Dla „Żubrów” nie był to debiut w tych rozgrywkach. Mimo że są amatorską drużyną to w zeszłym sezonie potrafili w pierwszej rundzie wyeliminować drugoligowca, by w 1/32 finału zmierzyć się z ekstraklasową drużyną z Przemyśla. W tym roku po raz kolejny wygrali lubelskie eliminacje, dzięki czemu mogli wystąpić w pierwszej rundzie rozgrywek.

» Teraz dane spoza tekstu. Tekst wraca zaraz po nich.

(* ===== verification/Base64.v ===== *)
(** * Base64

    [btoa] and [atob] of the Web platform (the latter with its forgiving
    decoding) and the URL variants [base64urlEncode] and [base64urlDecode] of
    [keys/src/jwt.ts]. *)
From S2P Require Import Prelude Bytes Text.
Local Open Scope Z_scope.

(** ** The platform's functions *)
Definition B64_ALPHABET : string := "ABCDEFGHIJKLMNOPQRSTUVWXYZabcdefghijklmnopqrstuvwxyz0123456789+/".
Definition b64_char (n : Z) : ascii := default "="%char (String.get (Z.to_nat n) B64_ALPHABET).
Definition b64_val (c : ascii) : option Z := Z.of_nat <$> str_indexOf c B64_ALPHABET.
(** Three bytes are four digits; leftover bits are padded with zeros. *)
Fixpoint to_sextets (l : bytes) : list Z :=
  match l with
  | a :: b :: c :: l =>
      let v := Zb a * 65536 + Zb b * 256 + Zb c in
      v / 262144 :: v / 4096 mod 64 :: v / 64 mod 64 :: v mod 64 :: to_sextets l
  | [a; b] => let v := Zb a * 1024 + Zb b * 4 in [v / 4096; v / 64 mod 64; v mod 64]
  | [a] => let v := Zb a * 16 in [v / 64; v mod 64]
  | [] => []
  end.
(** The other way leftover bits are dropped. *)
Fixpoint from_sextets (l : list Z) : bytes :=
  match l with
  | a :: b :: c :: d :: l =>
      let v := a * 262144 + b * 4096 + c * 64 + d in
      byte_Z (v / 65536) :: byte_Z (v / 256) :: byte_Z v :: from_sextets l
  | [a; b; c] => let v := (a * 4096 + b * 64 + c) / 4 in [byte_Z (v / 256); byte_Z v]
  | [a; b] => [byte_Z ((a * 64 + b) / 16)]
  | _ => []
  end.
Definition pad_char : ascii := "="%char.
Abbreviation chars := String.string_of_list_ascii.
Definition btoa (l : bytes) : string :=
  chars (map b64_char (to_sextets l) ++ replicate ((3 - length l mod 3) mod 3) pad_char).
Definition ascii_space (c : ascii) : bool := bool_decide (nat_of_ascii c ∈ [9; 10; 12; 13; 32]%nat).
Definition strip_pad (cs : list ascii) : list ascii :=
  match rev cs with
  | a :: b :: r =>
      if bool_decide (a = pad_char) then if bool_decide (b = pad_char) then rev r else rev (b :: r) else cs
  | _ => cs
  end.
(** [None]: it throws. *)
Definition atob (s : string) : option bytes :=
  let cs := List.filter (λ c, negb (ascii_space c)) (String.list_ascii_of_string s) in
  let cs := if (length cs mod 4 =? 0)%nat then strip_pad cs else cs in
  if (length cs mod 4 =? 1)%nat then None else from_sextets <$> mapM b64_val cs.

(** ** The URL variants *)
Definition base64urlEncode (data : bytes) : string :=
  match data with
  | [] => ""
  | _ => strip_trailing pad_char (replaceAll "/" "_" (replaceAll "+" "-" (btoa data)))
  end.
Definition base64urlDecode (str : string) : option bytes :=
  if bool_decide (str = "") then Some []
  else
    let padded := str +:+ chars (replicate ((4 - String.length str mod 4) mod 4) pad_char) in
    atob (replaceAll "_" "/" (replaceAll "-" "+" padded)).

Example b64_ex : base64urlEncode (utf8 "any carnal pleas?>") = "YW55IGNhcm5hbCBwbGVhcz8-".
Proof. vm_compute. reflexivity. Qed.
Example b64_ex2 : base64urlDecode "YW55IGNhcm5hbCBwbGVhcz8-" = Some (utf8 "any carnal pleas?>").
Proof. vm_compute. reflexivity. Qed.
Example b64_ex3 : atob " Z g = =" = Some (utf8 "f") ∧ atob "Z" = None ∧ atob "Zg=" = None ∧ atob "Zg" = Some (utf8 "f").
Proof. vm_compute. done. Qed.

(** ** Strings as lists of characters *)
Lemma chars_app l k : chars (l ++ k) = chars l +:+ chars k.
Proof.
  induction l as [|c l IH]; [done|]. change (String c (chars (l ++ k)) = String c (chars l) +:+ chars k).
  by rewrite str_cons_app, IH.
Qed.
Lemma list_of_chars l : String.list_ascii_of_string (chars l) = l.
Proof. apply String.list_ascii_of_string_of_list_ascii. Qed.
Lemma length_chars l : String.length (chars l) = length l.
Proof. induction l as [|c l IH]; [done|]. cbn. by f_equal. Qed.
Definition swap_char (c d x : ascii) : ascii := if decide (x = c) then d else x.
Lemma replaceAll_chars c d l : replaceAll c (String d "") (chars l) = chars (map (swap_char c d) l).
Proof.
  induction l as [|x l IH]; [done|]. unfold swap_char in *. cbn. rewrite IH. by case_decide.
Qed.
Lemma str_rev_chars l : str_rev (chars l) = chars (rev l).
Proof.
  assert (∀ acc, str_rev_app (chars l) (chars acc) = chars (rev l ++ acc)) as H.
  { induction l as [|c l IH]; intros acc; [done|]. cbn [String.string_of_list_ascii str_rev_app rev].
    rewrite <- app_assoc. apply (IH (c :: acc)). }
  transitivity (chars (rev l ++ [])); [exact (H [])|by rewrite app_nil_r].
Qed.
Lemma rev_reverse {A} (l : list A) : rev l = reverse l.
Proof. apply rev_alt. Qed.
Lemma drop_prefix_chars c fuel l k : (k ≤ fuel)%nat → head l ≠ Some c →
  drop_prefixes fuel [String c ""] (chars (replicate k c ++ l)) = chars l.
Proof.
  revert k. induction fuel as [|fuel IH]; intros k Hk Hl.
  { by assert (k = 0%nat) as -> by lia. }
  destruct k as [|k].
  - apply drop_prefixes_none. destruct l as [|d l]; [done|]. cbn in Hl |- *.
    rewrite bool_decide_false by congruence. done.
  - cbn. rewrite bool_decide_true by done. cbn. apply IH; [lia|done].
Qed.
Lemma strip_trailing_chars c l k : last l ≠ Some c →
  strip_trailing c (chars (l ++ replicate k c)) = chars l.
Proof.
  intros Hl. unfold strip_trailing. rewrite str_rev_chars, rev_app_distr, length_chars.
  rewrite (rev_reverse (replicate k c)), reverse_replicate, drop_prefix_chars.
  - by rewrite str_rev_chars, rev_involutive.
  - rewrite length_app, length_replicate. lia.
  - by rewrite rev_reverse, head_reverse.
Qed.

(** ** Digits *)
Definition sextets_ok (l : list Z) : Prop := Forall (λ n, 0 <= n < 64) l.
Definition url_char (n : Z) : ascii := swap_char "/" "_" (swap_char "+" "-" (b64_char n)).
Definition url_chars : string := "ABCDEFGHIJKLMNOPQRSTUVWXYZabcdefghijklmnopqrstuvwxyz0123456789-_".
Lemma sextet_cases (P : Z → bool) : forallb P (seqZ 0 64) = true → ∀ n, 0 <= n < 64 → P n = true.
Proof. intros Hall n Hn. rewrite forallb_forall in Hall. apply Hall, list_elem_of_In, elem_of_seqZ. lia. Qed.
Lemma b64_val_char n : 0 <= n < 64 → b64_val (b64_char n) = Some n.
Proof.
  intros Hn. refine (bool_decide_eq_true_1 _ _). revert n Hn.
  apply (sextet_cases (λ n, bool_decide (b64_val (b64_char n) = Some n))). by vm_compute.
Qed.
Lemma url_char_back n : 0 <= n < 64 →
  swap_char "_" "/" (swap_char "-" "+" (url_char n)) = b64_char n ∧ url_char n ≠ pad_char ∧
  b64_char n ≠ pad_char ∧ ascii_space (b64_char n) = false ∧ str_indexOf (url_char n) url_chars ≠ None.
Proof.
  intros Hn. refine (bool_decide_eq_true_1 _ _). revert n Hn.
  apply (sextet_cases (λ n, bool_decide (swap_char "_" "/" (swap_char "-" "+" (url_char n)) = b64_char n ∧
    url_char n ≠ pad_char ∧ b64_char n ≠ pad_char ∧ ascii_space (b64_char n) = false ∧
    str_indexOf (url_char n) url_chars ≠ None))). by vm_compute.
Qed.
Lemma bytes_ind3 (P : bytes → Prop) : P [] → (∀ a, P [a]) → (∀ a b, P [a; b]) →
  (∀ a b c l, P l → P (a :: b :: c :: l)) → ∀ l, P l.
Proof.
  intros H0 H1 H2 H3. fix IH 1. intros [|a [|b [|c l]]]; [done|apply H1|apply H2|apply H3, IH].
Qed.
Lemma sextets_in_range l : sextets_ok (to_sextets l).
Proof.
  induction l as [|a|a b|a b c l IH] using bytes_ind3; cbn [to_sextets]; [constructor| | |];
    repeat (constructor; [pose proof (Zb_bound a); try pose proof (Zb_bound b); try pose proof (Zb_bound c);
      Z.div_mod_to_equations; lia|]); [constructor..|exact IH].
Qed.
Lemma from_to_sextets l : from_sextets (to_sextets l) = l.
Proof.
  induction l as [|a|a b|a b c l IH] using bytes_ind3; [done| | |];
    cbn [to_sextets from_sextets]; rewrite ?IH; repeat f_equal; apply Zb_inj; rewrite Zb_byte_Z;
    pose proof (Zb_bound a); try pose proof (Zb_bound b); try pose proof (Zb_bound c);
    Z.div_mod_to_equations; lia.
Qed.
Lemma length_sextets l : (length (to_sextets l) mod 4 + (3 - length l mod 3) mod 3 = 4 ∨
  length (to_sextets l) mod 4 = 0 ∧ length l mod 3 = 0)%nat ∧ (length (to_sextets l) mod 4 ≠ 1)%nat.
Proof.
  induction l as [|a|a b|a b c l IH] using bytes_ind3; [cbn; lia..|]. cbn [to_sextets length].
  replace (S (S (S (S (length (to_sextets l)))))) with (length (to_sextets l) + 1 * 4)%nat by lia.
  replace (S (S (S (length l)))) with (length l + 1 * 3)%nat by lia.
  by rewrite !Nat.Div0.mod_add.
Qed.

(** ** The round trip *)
Definition is_url_char (c : ascii) : bool := bool_decide (is_Some (str_indexOf c url_chars)).
Lemma map_pad f p : f pad_char = pad_char → map f (replicate p pad_char) = replicate p pad_char.
Proof. intros Hf. induction p as [|p IH]; [done|]. cbn. by rewrite Hf, IH. Qed.
Lemma base64urlEncode_chars l : base64urlEncode l = chars (map url_char (to_sextets l)).
Proof.
  unfold base64urlEncode. destruct l as [|a l]; [done|]. unfold btoa.
  rewrite !replaceAll_chars, !map_app, !map_map.
  rewrite map_pad by done.
  apply strip_trailing_chars. rewrite last_lookup. intros Hl.
  apply list_lookup_fmap_Some in Hl as (n & Hp & Hn). apply list_elem_of_lookup_2 in Hn.
  pose proof (sextets_in_range (a :: l)) as Hr. unfold sextets_ok in Hr. rewrite Forall_forall in Hr. specialize (Hr n Hn).
  by destruct (url_char_back n Hr) as (_ & Hne & _).
Qed.
Lemma mapM_b64 l : sextets_ok l → mapM b64_val (map b64_char l) = Some l.
Proof. induction 1 as [|n l Hn Hl IH]; [done|]. cbn -[b64_val b64_char]. by rewrite b64_val_char, IH. Qed.
Lemma filter_b64 l p : sextets_ok l →
  List.filter (λ c, negb (ascii_space c)) (map b64_char l ++ replicate p pad_char) = map b64_char l ++ replicate p pad_char.
Proof.
  induction 1 as [|n l Hn Hl IH].
  - cbn [map app]. induction p as [|p IH]; [done|]. cbn. by rewrite IH.
  - cbn -[b64_char ascii_space]. destruct (url_char_back n Hn) as (_ & _ & _ & -> & _). cbn. by rewrite IH.
Qed.
Lemma strip_pad_spec l p : (p ≤ 2)%nat → (length l + p ≥ 2)%nat → last l ≠ Some pad_char →
  strip_pad (l ++ replicate p pad_char) = l.
Proof.
  intros Hp Hn Hl. unfold strip_pad. rewrite rev_app_distr, (rev_reverse (replicate p pad_char)), reverse_replicate.
  rewrite <- head_reverse, <- rev_reverse in Hl.
  assert (rev (rev l) = l) as Hr by apply rev_involutive. rewrite <- length_rev in Hn.
  destruct p as [|[|[|p]]]; [| | |lia]; destruct (rev l) as [|a [|b r]]; cbn [replicate app length head] in *; try lia;
    rewrite ?bool_decide_true by done; rewrite ?bool_decide_false by congruence; by rewrite ?app_nil_r.
Qed.
Lemma atob_digits l : sextets_ok l → (length l mod 4 ≠ 1)%nat → l ≠ [] →
  atob (chars (map b64_char l ++ replicate ((4 - length l mod 4) mod 4) pad_char)) = Some (from_sextets l).
Proof.
  intros Hok Hm Hne. unfold atob. rewrite list_of_chars, filter_b64 by done.
  rewrite length_app, length_map, length_replicate.
  pose proof (Nat.mod_upper_bound (length l) 4 ltac:(lia)) as Hu. pose proof (Nat.div_mod_eq (length l) 4) as Hd.
  assert ((length l + (4 - length l mod 4) mod 4) mod 4 = 0)%nat as ->.
  { destruct (length l mod 4)%nat as [|[|[|[|k]]]] eqn:E; [..|lia]; try lia; cbn [Nat.sub];
      rewrite <- Nat.Div0.add_mod_idemp_l, E; done. }
  cbn [Nat.eqb]. rewrite strip_pad_spec.
  - rewrite length_map, (proj2 (Nat.eqb_neq _ _)) by done. by rewrite mapM_b64.
  - destruct (length l mod 4)%nat as [|[|[|[|k]]]]; cbn; lia.
  - rewrite length_map. destruct (length l) as [|[|n]] eqn:El; [by destruct l|done|lia].
  - rewrite last_lookup. intros Hl. apply list_lookup_fmap_Some in Hl as (n & Hp & Hn). apply list_elem_of_lookup_2 in Hn.
    unfold sextets_ok in Hok. rewrite Forall_forall in Hok. by destruct (url_char_back n (Hok n Hn)) as (_ & _ & ? & _).
Qed.
Lemma base64url_roundtrip l : base64urlDecode (base64urlEncode l) = Some l ∧
  str_forallb is_url_char (base64urlEncode l) = true.
Proof.
  rewrite base64urlEncode_chars. pose proof (sextets_in_range l) as Hok. split.
  - unfold base64urlDecode. case_bool_decide as He.
    { destruct l as [|a [|b [|c l]]]; done. }
    rewrite length_chars, length_map, <- chars_app, !replaceAll_chars, !map_app, !map_map.
    assert (map (λ n, swap_char "_" "/" (swap_char "-" "+" (url_char n))) (to_sextets l) = map b64_char (to_sextets l)) as Hmap.
    { apply map_ext_in. intros n Hn. apply list_elem_of_In in Hn. unfold sextets_ok in Hok. rewrite Forall_forall in Hok.
      by destruct (url_char_back n (Hok n Hn)) as (-> & _). }
    rewrite Hmap.
    rewrite map_pad by done.
    rewrite atob_digits, from_to_sextets; [done|done|apply length_sextets|].
    intros E. by rewrite E in He.
  - induction Hok as [|n ns Hn Hns IH]; [done|]. cbn [map String.string_of_list_ascii str_forallb].
    rewrite IH, andb_true_r. unfold is_url_char. destruct (url_char_back n Hn) as (_ & _ & _ & _ & Hu).
    apply bool_decide_eq_true_2. by destruct (str_indexOf (url_char n) url_chars).
Qed.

Choć faworytem „na papierze” byli goście z Jarosławia, gospodarze nie mieli w planach tanio sprzedać skóry. Tech-Projekt dosyć szybko objął prowadzenie, bo już w trzeciej minucie po kontrataku piłkę w bramce zmieścił Michael Silva. Chwilę później było już 0:2. Strzałem z dystansu popisał się Patryk Broda. „Żubry” również miały swoje sytuacje. Już na samym początku spotkania świetną sytuację zmarnował Grzegorz Kutrzepa, który strzelił w bramkarza.
Goście przeważali w posiadaniu piłki i wydawało się, że kontrolują mecz. Jednak czekająca na błąd rywali drużyna z Lublina doczekała się bramki kontaktowej. Na 8. minut i 30 sekund przed końcem pierwszej części spotkania po strzale z dystansu i interwencji bramkarza piłkę w siatce umieścił wspomniany wcześniej Kutrzepa, który najlepiej odnalazł się w polu karnym. Lublinianie czuli się coraz pewniej, często szukali gry przez środek pola. Wynik do przerwy już się nie zmienił.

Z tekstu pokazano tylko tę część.